Some concelebrating cardinals and bishops
The smallness that leads to heaven
Francis then points out that the protagonists of Luke’s page are an orphan and a widow, a color “which the Bible describes, along with the stranger, as the only and most abandoned, who cannot trust anyone other than God” and for the Aus For this reason, “the widow, the orphan, the stranger” are “the people closest and dearest to the Lord,” so much so that, the Pope warns, “one cannot be trustworthy and dear to God by ignoring them, who enjoy it.” his protection and his preference. And it is precisely when we look at the widow, the orphan and the stranger, Francis adds, that we come to know humility, they “are in fact the humble par excellence, those who put all their hope in the Lord and not in themselves have thus moved the center of life.” Life in God.” They do not rely on their own strength, “but on the one who takes care of them”, “they recognize that they need God” and reveal to us “their smallness , which is pleasing to the Lord, the way that leads to heaven.” .
God is looking for humble people who hope in Him, not in themselves and their own plans. Brothers and sisters, that is Christian humility: it is not one virtue among others, but the basic attitude of life: believing that you need God and giving him space to trust him with everything. This is Christian humility.
Cardinal Re-incenses the altar
The Christian is called to serve
Humility is what God prefers, the Pope continues, “because it allows him to interact with us,” the Lord loves it “because he himself is humble.” It rises toward us, it descends; it doesn’t impose itself, it leaves space. Not only is God humble, he is also humility.”

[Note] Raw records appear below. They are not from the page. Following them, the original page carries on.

(* ===== verification/ThreadPool.v ===== *)
(** * Thread pool (include/concurrency/ThreadPool.hpp, src/concurrency/thread_pool.cpp)

    The queue and the flag that [mutex_] guards, and what each critical section
    does with them.  The system has the workers, the submitters (whose
    notification comes after the critical section, so that others run in
    between) and the destructor.  A task is any value; a worker that runs it
    comes back from it, by return or by an exception that it swallows. *)

From S2P Require Import Prelude.

Section Pool.
Context {Task : Type}.

Record pool := mkPool { tasks_ : list Task; stopping_ : bool }.

(** ** The critical sections *)
Definition makePool (threadCount : nat) : result pool :=
  if bool_decide (threadCount = 0) then Throw (InvalidArgument "ThreadPool: threadCount must be >= 1")
  else Val (mkPool [] false).

Definition submit (p : pool) (task : Task) : result pool :=
  if stopping_ p then Throw (RuntimeError "ThreadPool: submit after shutdown")
  else Val (mkPool (tasks_ p ++ [task]) (stopping_ p)).

Definition stop (p : pool) : pool := mkPool (tasks_ p) true.

(** [stopping_ || !tasks_.empty()] *)
Definition workPred (p : pool) : bool := stopping_ p || bool_decide (tasks_ p ≠ []).

(** What a worker does when the predicate holds: the task it runs, or its end. *)
Definition take (p : pool) : pool * option Task :=
  match tasks_ p with
  | [] => (p, None)
  | task :: rest => (mkPool rest (stopping_ p), Some task)
  end.

(** ** The system *)
Inductive wstate := WCheck | WAsleep | WRun (task : Task) | WExited.
Inductive dstate := DIdle | DNotify | DJoin | DDone.

#[export] Instance dstate_eq_dec : EqDecision dstate.
Proof. solve_decision. Defined.

Record psys := mkPsys {
  shared : pool;
  workers : list wstate;
  notifies : nat;         (* [submit] calls that have yet to notify *)
  dtor : dstate;
  submitted : list Task;  (* in order *)
  started : list Task;    (* in the order they were taken *)
  finished : list Task;
}.

Definition wake (w : wstate) : wstate := match w with WAsleep => WCheck | _ => w end.

Inductive wake_one : list wstate → list wstate → Prop :=
  | wake_nobody ws : WAsleep ∉ ws → wake_one ws ws
  | wake_some ws i : ws !! i = Some WAsleep → wake_one ws (<[i:=WCheck]> ws).

Definition newPsys (n : nat) : psys := mkPsys (mkPool [] false) (replicate n WCheck) 0 DIdle [] [] [].

Inductive pstep : psys → psys → Prop :=
  | p_submit t p p' ws k d su st fi :
      submit p t = Val p' →
      pstep (mkPsys p ws k d su st fi) (mkPsys p' ws (S k) d (su ++ [t]) st fi)
  | p_notify p ws ws' k d su st fi :
      wake_one ws ws' → pstep (mkPsys p ws (S k) d su st fi) (mkPsys p ws' k d su st fi)
  | p_sleep i p ws k d su st fi :
      ws !! i = Some WCheck → workPred p = false →
      pstep (mkPsys p ws k d su st fi) (mkPsys p (<[i:=WAsleep]> ws) k d su st fi)
  | p_take i t p p' ws k d su st fi :
      ws !! i = Some WCheck → workPred p = true → take p = (p', Some t) →
      pstep (mkPsys p ws k d su st fi) (mkPsys p' (<[i:=WRun t]> ws) k d su (st ++ [t]) fi)
  | p_exit i p p' ws k d su st fi :
      ws !! i = Some WCheck → workPred p = true → take p = (p', None) →
      pstep (mkPsys p ws k d su st fi) (mkPsys p' (<[i:=WExited]> ws) k d su st fi)
  | p_return i t p ws k d su st fi :
      ws !! i = Some (WRun t) →
      pstep (mkPsys p ws k d su st fi) (mkPsys p (<[i:=WCheck]> ws) k d su st (fi ++ [t]))
  | p_spurious i p ws k d su st fi :
      ws !! i = Some WAsleep →
      pstep (mkPsys p ws k d su st fi) (mkPsys p (<[i:=WCheck]> ws) k d su st fi)
  | p_stop p ws k su st fi :
      pstep (mkPsys p ws k DIdle su st fi) (mkPsys (stop p) ws k DNotify su st fi)
  | p_notify_all p ws k su st fi :
      pstep (mkPsys p ws k DNotify su st fi) (mkPsys p (wake <$> ws) k DJoin su st fi)
  | p_join p ws k su st fi :
      Forall (eq WExited) ws → pstep (mkPsys p ws k DJoin su st fi) (mkPsys p ws k DDone su st fi).

(** ** The invariant *)
Definition running (ws : list wstate) : list Task := omap (λ w, match w with WRun t => Some t | _ => None end) ws.

(** Some worker will look at the queue again without being notified. *)
Definition attentive (ws : list wstate) : Prop := ∃ w, w ∈ ws ∧ w ≠ WAsleep ∧ w ≠ WExited.

Record pool_inv (s : psys) : Prop := {
  pi_some : workers s ≠ [];
  pi_queue : submitted s = started s ++ tasks_ (shared s);
  pi_started : started s ≡ₚ finished s ++ running (workers s);
  pi_exited : WExited ∈ workers s → tasks_ (shared s) = [] ∧ stopping_ (shared s) = true;
  pi_wake : tasks_ (shared s) ≠ [] → attentive (workers s) ∨ (0 < notifies s) ∨ dtor s = DNotify;
  pi_dtor : stopping_ (shared s) = true ↔ dtor s ≠ DIdle;
  pi_join : dtor s = DJoin ∨ dtor s = DDone → WAsleep ∉ workers s;
  pi_done : dtor s = DDone → Forall (eq WExited) (workers s);
}.

(** *** One worker changes *)
Implicit Types (ws : list wstate) (i : nat).

Lemma insert_in ws i (w y : wstate) : ws !! i = Some y → w ∈ <[i:=w]> ws.
Proof. intros Hi. apply (list_elem_of_lookup_2 _ i). apply list_lookup_insert_eq. by eapply lookup_lt_Some. Qed.

Lemma insert_sub ws i (w x : wstate) : w ∈ <[i:=x]> ws → w = x ∨ w ∈ ws.
Proof.
  intros (j & [(_ & <- & _)|(_ & Hj)]%list_lookup_insert_Some)%list_elem_of_lookup_1; [by left|right].
  by eapply list_elem_of_lookup_2.
Qed.

Lemma insert_keep ws i (w x y : wstate) : ws !! i = Some y → w ∈ ws → w ≠ y → w ∈ <[i:=x]> ws.
Proof.
  intros Hi (j & Hj)%list_elem_of_lookup_1 Hne. apply (list_elem_of_lookup_2 _ j).
  rewrite list_lookup_insert_ne; [done|]. intros ->. congruence.
Qed.

Definition run_of (w : wstate) : list Task := match w with WRun t => [t] | _ => [] end.

Lemma running_insert ws i w w' :
  ws !! i = Some w → ∃ r, running ws ≡ₚ run_of w ++ r ∧ running (<[i:=w']> ws) ≡ₚ run_of w' ++ r.
Proof.
  intros (l1 & l2 & -> & ->)%list_elem_of_split_length. exists (running l1 ++ running l2).
  rewrite insert_app_r_alt, Nat.sub_diag by lia. simpl. unfold running. rewrite !omap_app. split.
  - destruct w; csimpl; rewrite ?Permutation_middle; done.
  - destruct w'; csimpl; rewrite ?Permutation_middle; done.
Qed.

Lemma running_wake ws : running (wake <$> ws) = running ws.
Proof. unfold running. induction ws as [|[] ws IH]; csimpl; by rewrite ?IH. Qed.

Lemma asleep_dec ws : {WAsleep ∈ ws} + {WAsleep ∉ ws}.
Proof.
  induction ws as [|[| | |] ws [IH|IH]]; try (left; by left); try (left; by right);
    right; rewrite ?elem_of_cons; (by intros ?%elem_of_nil) || naive_solver.
Qed.

Lemma attentive_intro ws i (w : wstate) : ws !! i = Some w → w ≠ WAsleep → w ≠ WExited → attentive ws.
Proof. intros Hi. exists w. split; [by eapply list_elem_of_lookup_2|done]. Qed.

Lemma attentive_insert ws i (w y : wstate) :
  ws !! i = Some y → w ≠ WAsleep → w ≠ WExited → attentive (<[i:=w]> ws).
Proof. intros Hi. exists w. split; [by eapply insert_in|done]. Qed.

(** With nobody asleep and nobody gone, everybody is attentive. *)
Lemma attentive_all ws : ws ≠ [] → WAsleep ∉ ws → WExited ∉ ws → attentive ws.
Proof. destruct ws as [|w ws]; [done|]. intros _ Ha He. exists w. split; [by left|]. split; intros ->; [apply Ha|apply He]; by left. Qed.

Lemma pool_inv_new n : 0 < n → pool_inv (newPsys n).
Proof.
  intros Hn. split; simpl; try done.
  - destruct n; [lia|done].
  - assert (running (replicate n WCheck) = []) as -> by (clear; by induction n). done.
  - by intros [? _]%elem_of_replicate.
  - by intros [|].
Qed.

(** ** Every step keeps it *)
Lemma workPred_false p : workPred p = false → stopping_ p = false ∧ tasks_ p = [].
Proof. unfold workPred. intros [? H%bool_decide_eq_false]%orb_false_iff. split; [done|]. by destruct (tasks_ p); [|destruct H]. Qed.

(** One worker goes from [y] to [w]. *)
Lemma worker_inv i y w p p' ws k k' d su st st' fi fi' :
  pool_inv (mkPsys p ws k d su st fi) → ws !! i = Some y → y ≠ WExited →
  su = st' ++ tasks_ p' → (∀ r, running ws ≡ₚ run_of y ++ r → st' ≡ₚ fi' ++ run_of w ++ r) →
  stopping_ p' = stopping_ p → (tasks_ p = [] → tasks_ p' = []) →
  (w = WExited → tasks_ p' = [] ∧ stopping_ p = true) → (w = WAsleep → tasks_ p' = [] ∧ stopping_ p = false) →
  pool_inv (mkPsys p' (<[i:=w]> ws) k' d su st' fi').
Proof.
  intros [H1 H2 H3 H4 H5 H6 H7 H8] Hi Hy Hsu Hst Hstop Hnil He Ha. simpl in *.
  destruct (running_insert ws i y w Hi) as (r & Hr & Hr'). split; simpl; try done.
  - intros Hn. apply H1. apply (f_equal length) in Hn. rewrite length_insert in Hn. by apply nil_length_inv.
  - rewrite Hr'. by apply Hst.
  - rewrite Hstop. intros [<-|Hin]%insert_sub; [by apply He|]. destruct (H4 Hin). auto.
  - intros Hne. left. apply (attentive_insert _ _ _ _ Hi); intros ->; [by destruct (Ha eq_refl)|by destruct (He eq_refl)].
  - by rewrite Hstop.
  - intros Hd [<-|Hin]%insert_sub; [|by apply (H7 Hd)]. destruct Ha as [_ Ha]; [done|].
    assert (stopping_ p = true); [|congruence]. apply H6. by destruct Hd as [-> | ->].
  - intros ->. specialize (H8 eq_refl). by eapply Forall_lookup_1 in H8; [|done].
Qed.

Lemma running_keep ws (y w : wstate) (st fi : list Task) r :
  st ≡ₚ fi ++ running ws → run_of y = run_of w → running ws ≡ₚ run_of y ++ r → st ≡ₚ fi ++ run_of w ++ r.
Proof. intros -> <- ->. done. Qed.

Lemma pool_inv_step s s' : pool_inv s → pstep s s' → pool_inv s'.
Proof.
  intros Hinv Hs. pose proof Hinv as [H1 H2 H3 H4 H5 H6 H7 H8].
  destruct Hs as [t p p' ws k d su st fi Hsub|p ws ws' k d su st fi Hw|i p ws k d su st fi Hi Hp
    |i t p p' ws k d su st fi Hi Hp Ht|i p p' ws k d su st fi Hi Hp Ht|i t p ws k d su st fi Hi
    |i p ws k d su st fi Hi|p ws k su st fi|p ws k su st fi|p ws k su st fi Hall]; simpl in *.
  - unfold submit in Hsub. destruct (stopping_ p) eqn:Hst; [done|]. injection Hsub as <-. split; simpl; try done.
    + by rewrite H2, (assoc_L (++)).
    + intros He. destruct (H4 He). congruence.
    + intros _. right. left. lia.
  - destruct Hw as [ws Hno|ws i Hi].
    + split; simpl; try done. intros Hne. left. apply attentive_all; [done|done|]. intros He. by destruct (H4 He).
    + apply (worker_inv i WAsleep WCheck p p ws (S k) k d su st st fi fi); try done.
      intros r. by apply (running_keep ws WAsleep WCheck).
  - apply workPred_false in Hp as [? ?]. apply (worker_inv i WCheck WAsleep p p ws k k d su st st fi fi); try done.
    intros r. by apply (running_keep ws WCheck WAsleep).
  - unfold take in Ht. destruct (tasks_ p) as [|t' rest] eqn:Htasks; [done|]. injection Ht as <- <-.
    apply (worker_inv i WCheck (WRun t') p _ ws k k d su st _ fi fi); try done.
    + by rewrite H2, <- (assoc_L (++)).
    + simpl. intros r <-. by rewrite H3, <- (assoc_L (++)), <- Permutation_cons_append.
    + by rewrite Htasks.
  - unfold take in Ht. destruct (tasks_ p) as [|t' rest] eqn:Htasks; [|done]. injection Ht as <-.
    apply (worker_inv i WCheck WExited p p ws k k d su st st fi fi); try done.
    + by rewrite Htasks.
    + intros r. by apply (running_keep ws WCheck WExited).
    + intros _. split; [done|]. unfold workPred in Hp. rewrite Htasks in Hp. by destruct (stopping_ p).
  - apply (worker_inv i (WRun t) WCheck p p ws k k d su st st fi (fi ++ [t])); try done.
    simpl. intros r Hr. by rewrite H3, Hr, <- (assoc_L (++)).
  - apply (worker_inv i WAsleep WCheck p p ws k k d su st st fi fi); try done.
    intros r. by apply (running_keep ws WAsleep WCheck).
  - split; simpl; try done; [intros He; by destruct (H4 He)|by right; right|by intros [|]].
  - assert (Hst : stopping_ p = true) by (by apply H6).
    assert (Hawake : WAsleep ∉ wake <$> ws) by (intros (w & Hw & _)%list_elem_of_fmap; by destruct w).
    assert (Hgone : WExited ∈ wake <$> ws → WExited ∈ ws) by (intros (w & Hw & Hin)%list_elem_of_fmap; by destruct w).
    assert (Hsome : wake <$> ws ≠ []) by (by intros ->%fmap_nil_inv).
    split; simpl; try done; [by rewrite running_wake|by auto|]. intros Hne. left. apply attentive_all; [done|done|].
    intros He%Hgone. by destruct (H4 He).
  - split; simpl; try done; naive_solver.
Qed.

Lemma pool_inv_reachable n s : 0 < n → rtc pstep (newPsys n) s → pool_inv s.
Proof.
  intros Hn Hr. assert (H0 := pool_inv_new n Hn). induction Hr as [|s1 s2 s3 H12 _ IH]; [done|].
  apply IH. by eapply pool_inv_step.
Qed.
End Pool.

Arguments pool : clear implicits.
Arguments psys : clear implicits.
Arguments wstate : clear implicits.
(* ===== verification/TCPServer.v ===== *)
(** * TCP server (include/network/TCPServer.hpp, src/network/tcp_server.cpp)

    The event loop, the connections and the worker tasks.  A step is a critical
    section of a connection's mutex, a system call or a piece of code that only
    one thread touches, so that workers and the loop interleave as they do in the
    program.  Descriptors are numbers that the kernel reuses once closed.  The
    bytes that arrive, the outcome of writes and the order of steps are arbitrary.
    Ghost fields (received, accepted, executed, ...) record what happened. *)

From S2P Require Import Prelude.

Definition newlineChar : Ascii.ascii := Ascii.ascii_of_N 10.
Definition returnChar : Ascii.ascii := Ascii.ascii_of_N 13.

Definition kMaxLineBytes : N := 64 * 1024.
Definition kMaxPendingQueries : N := 1024.

(** ** Splitting lines *)

(** [inbox.find('\n')]: the line and what follows the newline. *)
Fixpoint takeLine (inbox : string) : option (string * string) :=
  match inbox with
  | EmptyString => None
  | String c rest =>
    if bool_decide (c = newlineChar) then Some (EmptyString, rest)
    else match takeLine rest with
         | Some (line, after) => Some (String c line, after)
         | None => None
         end
  end.

(** [if (!line.empty() && line.back() == '\r') line.pop_back()] *)
Fixpoint stripReturn (line : string) : string :=
  match line with
  | EmptyString => EmptyString
  | String c EmptyString => if bool_decide (c = returnChar) then EmptyString else line
  | String c rest => String c (stripReturn rest)
  end.

Definition sizeN (s : string) : N := N.of_nat (String.length s).

(** ** Connections *)
Inductive tphase := TQueued | TLoop | TExec (query : string) | TFailed.

Record conn := mkConn {
  fd : nat;
  inbox : string;
  pending : list string;
  busy : bool;
  closed : bool;
  tasks : list tphase;       (* its tasks in the pool *)
  received : string;         (* all bytes read *)
  accepted : list string;    (* all queries queued *)
  executed : list string;    (* queries answered, in order *)
  overran : bool;            (* a limit was exceeded *)
  unwritten : bool;          (* a reply could not be written *)
  closes : nat;              (* how often the descriptor was closed *)
}.

Definition newConn (descriptor : nat) : conn :=
  mkConn descriptor "" [] false false [] "" [] [] false false 0.

Inductive passResult := PNoLine | PContinue | PLimit | PPushed (dispatch : bool).

(** One pass of the loop of [handleReadable] over complete lines. *)
Definition splitPass (k : conn) : conn * passResult :=
  match takeLine (inbox k) with
  | None => (k, PNoLine)
  | Some (raw, rest) =>
    let line := stripReturn raw in
    let k1 := mkConn (fd k) rest (pending k) (busy k) (closed k) (tasks k) (received k) (accepted k) (executed k)
                (overran k) (unwritten k) (closes k) in
    let over := mkConn (fd k) rest (pending k) (busy k) (closed k) (tasks k) (received k) (accepted k) (executed k)
                true (unwritten k) (closes k) in
    if bool_decide (line = "") then (k1, PContinue)
    else if (kMaxLineBytes <? sizeN line)%N then (over, PLimit)
    else if (kMaxPendingQueries <=? N.of_nat (length (pending k)))%N then (over, PLimit)
    else (mkConn (fd k) rest (pending k ++ [line]) true (closed k) (tasks k) (received k) (accepted k ++ [line])
            (executed k) (overran k) (unwritten k) (closes k), PPushed (negb (busy k)))
  end.

(** ** Pieces of code on a connection *)
Definition receive (k : conn) (data : string) : conn :=
  mkConn (fd k) (inbox k +:+ data) (pending k) (busy k) (closed k) (tasks k) (received k +:+ data) (accepted k)
    (executed k) (overran k) (unwritten k) (closes k).

(** [if (inbox.size() > kMaxLineBytes) overLimit = true] *)
Definition inboxOver (k : conn) : bool := (kMaxLineBytes <? sizeN (inbox k))%N.

(** [pool_->submit(...)] *)
Definition submitTask (k : conn) : conn :=
  mkConn (fd k) (inbox k) (pending k) (busy k) (closed k) (tasks k ++ [TQueued]) (received k) (accepted k)
    (executed k) (overran k) (unwritten k) (closes k).

Definition setTask (k : conn) (i : nat) (t : tphase) : conn :=
  mkConn (fd k) (inbox k) (pending k) (busy k) (closed k) (<[i:=t]> (tasks k)) (received k) (accepted k)
    (executed k) (overran k) (unwritten k) (closes k).

(** The critical section at the head of the task's loop: [inl] the query taken,
    [inr] whether the task ends by closing the descriptor. *)
Definition taskTake (k : conn) (i : nat) : conn * (string + bool) :=
  match pending k with
  | [] =>
    (mkConn (fd k) (inbox k) [] false (closed k) (delete i (tasks k)) (received k) (accepted k) (executed k)
       (overran k) (unwritten k) (if closed k then S (closes k) else closes k), inr (closed k))
  | query :: rest =>
    (mkConn (fd k) (inbox k) rest (busy k) (closed k) (<[i:=TExec query]> (tasks k)) (received k) (accepted k)
       (executed k) (overran k) (unwritten k) (closes k), inl query)
  end.

(** The reply of the query is written, or the write fails. *)
Definition taskReplied (k : conn) (i : nat) (query : string) : conn :=
  mkConn (fd k) (inbox k) (pending k) (busy k) (closed k) (<[i:=TLoop]> (tasks k)) (received k) (accepted k)
    (executed k ++ [query]) (overran k) (unwritten k) (closes k).
Definition taskUnwritten (k : conn) (i : nat) : conn :=
  mkConn (fd k) (inbox k) (pending k) (busy k) (closed k) (<[i:=TFailed]> (tasks k)) (received k) (accepted k)
    (executed k) (overran k) true (closes k).

(** The critical section after a failed write; whether it closes. *)
Definition taskFail (k : conn) (i : nat) : conn * bool :=
  (mkConn (fd k) (inbox k) [] false (closed k) (delete i (tasks k)) (received k) (accepted k) (executed k)
     (overran k) (unwritten k) (if closed k then S (closes k) else closes k), closed k).

(** The critical section of [dropConnection]; whether it closes. *)
Definition dropLocked (k : conn) : conn * bool :=
  (mkConn (fd k) (inbox k) (pending k) (busy k) true (tasks k) (received k) (accepted k) (executed k)
     (overran k) (unwritten k) (if busy k then closes k else S (closes k)), negb (busy k)).

(** ** The server *)
Inductive lphase :=
  | LIdle
  | LLines (c : nat) (peerClosed shouldDispatch overLimit : bool)  (* in the loop over lines *)
  | LAfter (c : nat) (peerClosed shouldDispatch overLimit : bool)  (* behind it *)
  | LEnd (c : nat) (drop : bool)                                  (* dispatched *)
  | LDrop (c : nat).                                              (* erased, to be closed *)

Record server := mkServer {
  connections_ : gmap nat nat;   (* by descriptor, to connection objects *)
  conns : gmap nat conn;         (* the objects *)
  opened : gmap nat nat;         (* the kernel: open descriptors and whose they are *)
  phase : lphase;
}.

Definition newServer : server := mkServer ∅ ∅ ∅ LIdle.

Definition closeIf (b : bool) (f : nat) (o : gmap nat nat) : gmap nat nat := if b then delete f o else o.

(** [connections_.emplace]: no effect when the key is there. *)
Definition emplace (f c : nat) (m : gmap nat nat) : gmap nat nat :=
  if m !! f is Some _ then m else <[f:=c]> m.

(** The event loop. *)
Inductive lstep : server → server → Prop :=
  | s_accept f c m cs o :
      cs !! c = None → o !! f = None →
      lstep (mkServer m cs o LIdle) (mkServer (emplace f c m) (<[c:=newConn f]> cs) (<[f:=c]> o) LIdle)
  | s_read f c k data peerClosed m cs o :
      m !! f = Some c → cs !! c = Some k →
      lstep (mkServer m cs o LIdle) (mkServer m (<[c:=receive k data]> cs) o (LLines c peerClosed false false))
  | s_pass c k k' r pc sd ol m cs o :
      cs !! c = Some k → splitPass k = (k', r) →
      lstep (mkServer m cs o (LLines c pc sd ol))
        (mkServer m (<[c:=k']> cs) o
           (match r with
            | PNoLine => LAfter c pc sd ol
            | PContinue => LLines c pc sd ol
            | PLimit => LAfter c pc sd true
            | PPushed d => LLines c pc (sd || d) ol
            end))
  | s_after c k pc sd ol m cs o :
      cs !! c = Some k →
      lstep (mkServer m cs o (LAfter c pc sd ol))
        (mkServer m (<[c:=if sd : bool then submitTask k else k]> cs) o (LEnd c (pc || (ol || inboxOver k))))
  | s_keep c m cs o : lstep (mkServer m cs o (LEnd c false)) (mkServer m cs o LIdle)
  | s_gone c k m cs o :
      cs !! c = Some k → m !! fd k = None → lstep (mkServer m cs o (LEnd c true)) (mkServer m cs o LIdle)
  | s_erase c k c' m cs o :
      cs !! c = Some k → m !! fd k = Some c' →
      lstep (mkServer m cs o (LEnd c true)) (mkServer (delete (fd k) m) cs o (LDrop c'))
  | s_drop c k k' b m cs o :
      cs !! c = Some k → dropLocked k = (k', b) →
      lstep (mkServer m cs o (LDrop c)) (mkServer m (<[c:=k']> cs) (closeIf b (fd k) o) LIdle).

(** The workers: the parts of a task of connection [c], and the answers of queries
    in execution. *)
Inductive taskPart := KStart | KTake | KEnd.

Inductive kstep (c : nat) : taskPart → server → server → Prop :=
  | s_start k i m cs o p :
      cs !! c = Some k → tasks k !! i = Some TQueued →
      kstep c KStart (mkServer m cs o p) (mkServer m (<[c:=setTask k i TLoop]> cs) o p)
  | s_take k k' i q m cs o p :
      cs !! c = Some k → tasks k !! i = Some TLoop → taskTake k i = (k', inl q) →
      kstep c KTake (mkServer m cs o p) (mkServer m (<[c:=k']> cs) o p)
  | s_finish k k' i b m cs o p :
      cs !! c = Some k → tasks k !! i = Some TLoop → taskTake k i = (k', inr b) →
      kstep c KEnd (mkServer m cs o p) (mkServer m (<[c:=k']> cs) (closeIf b (fd k) o) p)
  | s_fail k k' i b m cs o p :
      cs !! c = Some k → tasks k !! i = Some TFailed → taskFail k i = (k', b) →
      kstep c KEnd (mkServer m cs o p) (mkServer m (<[c:=k']> cs) (closeIf b (fd k) o) p).

Definition tstep (s s' : server) : Prop := ∃ c a, kstep c a s s'.

(** Connection [c]'s query [q] is answered; whether the reply is written. *)
Inductive astep (c : nat) (q : string) : bool → server → server → Prop :=
  | s_reply k i m cs o p :
      cs !! c = Some k → tasks k !! i = Some (TExec q) →
      astep c q true (mkServer m cs o p) (mkServer m (<[c:=taskReplied k i q]> cs) o p)
  | s_unwritten k i m cs o p :
      cs !! c = Some k → tasks k !! i = Some (TExec q) →
      astep c q false (mkServer m cs o p) (mkServer m (<[c:=taskUnwritten k i]> cs) o p).

Definition wstep (s s' : server) : Prop := tstep s s' ∨ ∃ c q b, astep c q b s s'.

Definition sstep (s s' : server) : Prop := lstep s s' ∨ wstep s s'.

(** [~TCPServer]: the pool has drained; the loop closes what is registered. *)
Definition drained (s : server) : Prop := phase s = LIdle ∧ map_Forall (λ _ k, tasks k = []) (conns s).
Definition closeAll (m o : gmap nat nat) : gmap nat nat := foldr (λ e, delete e.1) o (map_to_list m).
Definition destroyServer (s : server) : server := mkServer ∅ (conns s) (closeAll (connections_ s) (opened s)) LIdle.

God loves those who decentralize, who are not at the center of everything, in fact he loves the humble: they resemble him more than anyone else. Therefore, as Jesus says, “He who humbles himself will be exalted.” And I fondly remember Pope Benedict’s first words: “humble worker in the Lord’s vineyard.” Yes, Christians, especially the Pope, cardinals and bishops, are called to be humble workers: to serve, not to be served; to think of the fruits of the Lord’s vineyard before one’s own fruits. And how beautiful it is to renounce yourself for the Church of Jesus!
We must ask God for “a compassionate look and a humble heart,” concludes Francis, who finally invites us to pray for the cardinals and bishops who died last year, whose “heart was pastoral, compassionate and humble, for the meaning of her Life was the Lord.”